I had some time after my previous post to continue reading Infused and I continued to enjoy it! Henrietta truly has a wonderful way of talking about tea and I find her passion for it to be infectious. I would probably have more to say about the book if it weren’t for the next book I read that completely filled my brain with other thoughts:
Throughout this month, I’ve been in two minds about whether to reread Grit by Angela Duckworth. I liked it when I read it, but I wasn’t sure if I needed to read it. But its extremely foxed condition is extremely eye-catching and a bit distressing (the only person who has not looked at the book with dismay is my mum, since she thinks it makes the book look creative – I aspire to look on the bright side like that) as well so I eventually took it out to read.
Well… the book was both inspiring and a bit demoralising. I took the Grit Scale (available here) and realised that I wasn’t very gritty nor do I have any high-level goals. I think my interests have largely stayed the same – books, tea (plus I’ve always been interested in Japanese and Chinese cultures) but do I have any long-term projects? No, not really. I used to write regularly, but after revising two books several times and feeling like I was making no progress, I gave up. That’s probably a sign of non-grittiness.
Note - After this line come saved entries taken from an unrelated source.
Lemma _transform_points_st_spec (src : loc) (T : Point3 -> Point3)
    (P : PointCloud) (h h' : heap) (out : loc) :
  h !! src = Some (Points P) ->
  _transform_points_st src T h = Some (out, h') ->
  h' !! out = Some (Points (_transform_points P T))
  /\ (length h <= out)%nat
  /\ extends h h'.
Proof.
  intros Hsrc Hrun. unfold _transform_points_st in Hrun.
  pose proof (updates_refl (length h) h) as Hacc.
  st_step Hrun Hacc. st_step Hrun Hacc.
  match goal with
  | H : ?hh !! ?l = Some (Points (replicate _ pzero)) |- _ =>
      rename l into modified; rename H into Hmod; rename hh into h1
  end.
  match goal with
  | H : h1 !! src = Some _ |- _ => rename H into Hsrc1
  end.
  apply run_bind in Hrun as (u & h2 & Hloop & Hrun).
  apply run_ret in Hrun as [-> ->].
  set (Rel := fun (hc : heap) (Mc : PointCloud) =>
                hc !! modified = Some (Points Mc)
                /\ hc !! src = Some (Points P) /\ updates modified h1 hc).
  set (step := fun (modified_points : PointCloud) (i : nat) =>
                 <[i := T (P !!! i)]> modified_points).
  match type of Hloop with
  | for_st _ ?body _ = _ =>
      assert (Hbody : forall i hc hc' Mc v,
                 Rel hc Mc -> body i hc = Some (v, hc') -> Rel hc' (step Mc i))
  end.
  { clear Hloop Hacc Hmod Hsrc1. intros i hc hc' Mc v (Hmod & Hsrc & Hacc) Hrun.
    st_run Hrun Hacc. unfold Rel, step. auto. }
  destruct (for_st_fold Rel step _ _ Hbody h1 h2 _ u
              (conj Hmod (conj Hsrc1 (updates_refl _ _))) Hloop)
    as (Hout & _ & Hupd).
  split; [exact Hout|]. split; [done|].
  unfold extends. eapply updates_trans; [exact Hacc | exact Hupd | by right].
Qed.

Lemma mask_outside_st_spec (n : nat) (ref shift : loc) (R S : PointCloud)
    (h h' : heap) (u : unit) :
  h !! ref = Some (Points R) ->
  h !! shift = Some (Points S) ->
  ref <> shift ->
  mask_outside_st n ref shift h = Some (u, h') ->
  h' !! shift = Some (Points (mask_outside n R S))
  /\ updates shift h h'.
Proof.
  intros Href Hshift Hne Hrun. unfold mask_outside_st in Hrun.
  set (Rel := fun (hc : heap) (Sc : PointCloud) =>
                hc !! shift = Some (Points Sc)
                /\ hc !! ref = Some (Points R) /\ updates shift h hc).
  set (step := fun (shift_mesh_points : PointCloud) (i : nat) =>
                 if outside (R !!! i)
                 then <[i := pzero]> shift_mesh_points
                 else shift_mesh_points).
  match type of Hrun with
  | for_st _ ?body _ = _ =>
      assert (Hbody : forall i hc hc' Sc v,
                 Rel hc Sc -> body i hc = Some (v, hc') -> Rel hc' (step Sc i))
  end.
  { clear Href Hshift Hrun. intros i hc hc' Sc v (Hshift & Href & Hacc) Hrun.
    st_step Hrun Hacc. unfold Rel, step.
    destruct (outside (R !!! i)); st_run Hrun Hacc; auto. }
  destruct (for_st_fold Rel step _ _ Hbody h h' S u
              (conj Hshift (conj Href (updates_refl _ _))) Hrun)
    as (Hout & _ & Hupd).
  done.
Qed.
(** The success branch of [loadMorePosts]: the page is appended. *)
Definition loaded (response : ApiResponse PostsResponse) (s : State) : State :=
  match success response, data response with
  | true, Some d =>
      setHasMorePosts (current_page (pagination_of d) <? last_page (pagination_of d))
        (setPagination (Some (pagination_of d))
          (setPosts (fun prevPosts => (prevPosts ++ posts_of d)%list) s))
  | _, _ => setError (Some (Text.or_else (message response) "Failed to load more posts")) s
  end.

(** [r] is the render whose [pagination], [hasMorePosts] and
    [isLoadingMore] the callback closes over. *)
Definition loadMorePosts (r : State) : Handler.t State PostsResponse :=
  match pagination r with
  | None => Done (fun s => s)
  | Some pg =>
      if negb (hasMorePosts r) || isLoadingMore r then Done (fun s => s)
      else
        let nextPage := current_page pg + 1 in
        Await (setIsLoadingMore true)
          (getPosts nextPage 10)
          (fun o s =>
             setIsLoadingMore false
               match o with
               | Resolved response => loaded response s
               | Threw => setError (Some "Network error. Please try again.") s
               end)
  end.

Definition handlePostCreated : Handler.t State PostsResponse :=
  Await (fun s => before fetchPosts (setHasMorePosts true (setPagination None s)))
    (getPosts 1 10)
    (after fetchPosts).

(** *** handleLike *)

(** [!user?.permissions.can_like_post] *)
Definition may_not_like (r : State) : bool :=
  match user r with
  | Some u => negb (can_like_post (User.permissions u))
  | None => true
  end.

(** The optimistic update of one post. *)
Definition like_toggle (postId : Z) (p : Post.t) : Post.t :=
  if Post.id p =? postId then
    Post.with_like p (negb (Post.is_liked p))
      (if Post.is_liked p then Post.likes_count p - 1 else Post.likes_count p + 1)
  else p.

(** The revert of one post: it writes back the fields of [post], the
    post the handler found when it was triggered. *)
Definition like_revert (postId : Z) (post : Post.t) (p : Post.t) : Post.t :=
  if Post.id p =? postId then
    Post.with_like p (Post.is_liked post) (Post.likes_count post)
  else p.

(** [r] is the render whose [user] and [posts] the handler closes over. *)
Definition handleLike (r : State) (postId : Z) : Handler.t State LikeResponse :=
  if may_not_like r then
    Done (fun s => setError (Some "You do not have permission to like posts.") (scrollTo 0 s))
  else
    match List.find (fun p => Post.id p =? postId) (posts r) with
    | None => Done (fun s => s)
    | Some post =>
        Await (setPosts (List.map (like_toggle postId)))
          (if Post.is_liked post then unlikePost postId else likePost postId)
          (fun o s =>
             match o with
             | Resolved response =>
                 if negb (success response) then
                   setError (Some (Text.or_else (message response) "Failed to update like"))
                     (setPosts (List.map (like_revert postId post)) s)
                 else s
             | Threw =>
                 setError (Some "Network error. Please try again.")
                   (setPosts (List.map (like_revert postId post)) s)
             end)
    end.

(** *** handleComment *)

(** The values [Date.now()], [Math.random()] and [Date.now()] return
    while the provisional comment is built, in evaluation order. *)
Record Ambient := { now_id : Z; random : Q; now_created : Z }.

Definition tempComment (a : Ambient) (u : User.t) (postId : Z) (commentText : string)
    : Comment.t :=
  {| Comment.id := Js.add (QArith_base.inject_Z (now_id a)) (random a);
     Comment.post_id := postId;
     Comment.user_id := User.id u;
     Comment.content := commentText;
     Comment.created_at := now_created a / 1000;
     Comment.user := {| author_id := User.id u; author_name := User.name u |} |}.
Arguments tempComment : simpl never.

Definition comment_append (postId : Z) (temp : Comment.t) (post : Post.t) : Post.t :=
  if Post.id post =? postId then
    Post.with_comments post (Post.comments post ++ [temp])%list (Post.comments_count post + 1)
  else post.

Definition comment_confirm (postId : Z) (temp real : Comment.t) (post : Post.t) : Post.t :=
  if Post.id post =? postId then
    Post.with_comments post
      (List.map (fun c => if Comment.same_id (Comment.id c) (Comment.id temp) then real else c)
         (Post.comments post))
      (Post.comments_count post)
  else post.

Definition comment_remove (postId : Z) (temp : Comment.t) (post : Post.t) : Post.t :=
  if Post.id post =? postId then
    Post.with_comments post
      (List.filter (fun c => negb (Comment.same_id (Comment.id c) (Comment.id temp)))
         (Post.comments post))
      (Post.comments_count post - 1)
  else post.

(** [newComment[postId]?.trim()], [None] for [undefined]. *)
Definition commentText (r : State) (postId : Z) : option string :=
  Text.trim <$> (newComment r !! postId).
Since I literally just re-read Infused, I couldn’t help marvelling at how gritty Henrietta is compared to me. No wonder she’s the Tea Lady! I’m still trying to figure out what I would like to do with tea or books or really the part of life that is not about my job.
I definitely would like to have a long-term project. I’ve always felt more motivated when there was a medium-to-long-term goal, like living in Japan or trying to self-publish a novella. I’m starting to wonder if the reason why I’m always tired and feeling like I’m burning out is because I don’t have a bigger goal that pulls me forward, or if I need to take some time off to find a goal. I definitely would like to do something with writing, ideally with tea or with Japanese and/or Chinese culture to explain it to someone else or entertain someone, but I wonder what type of project would work?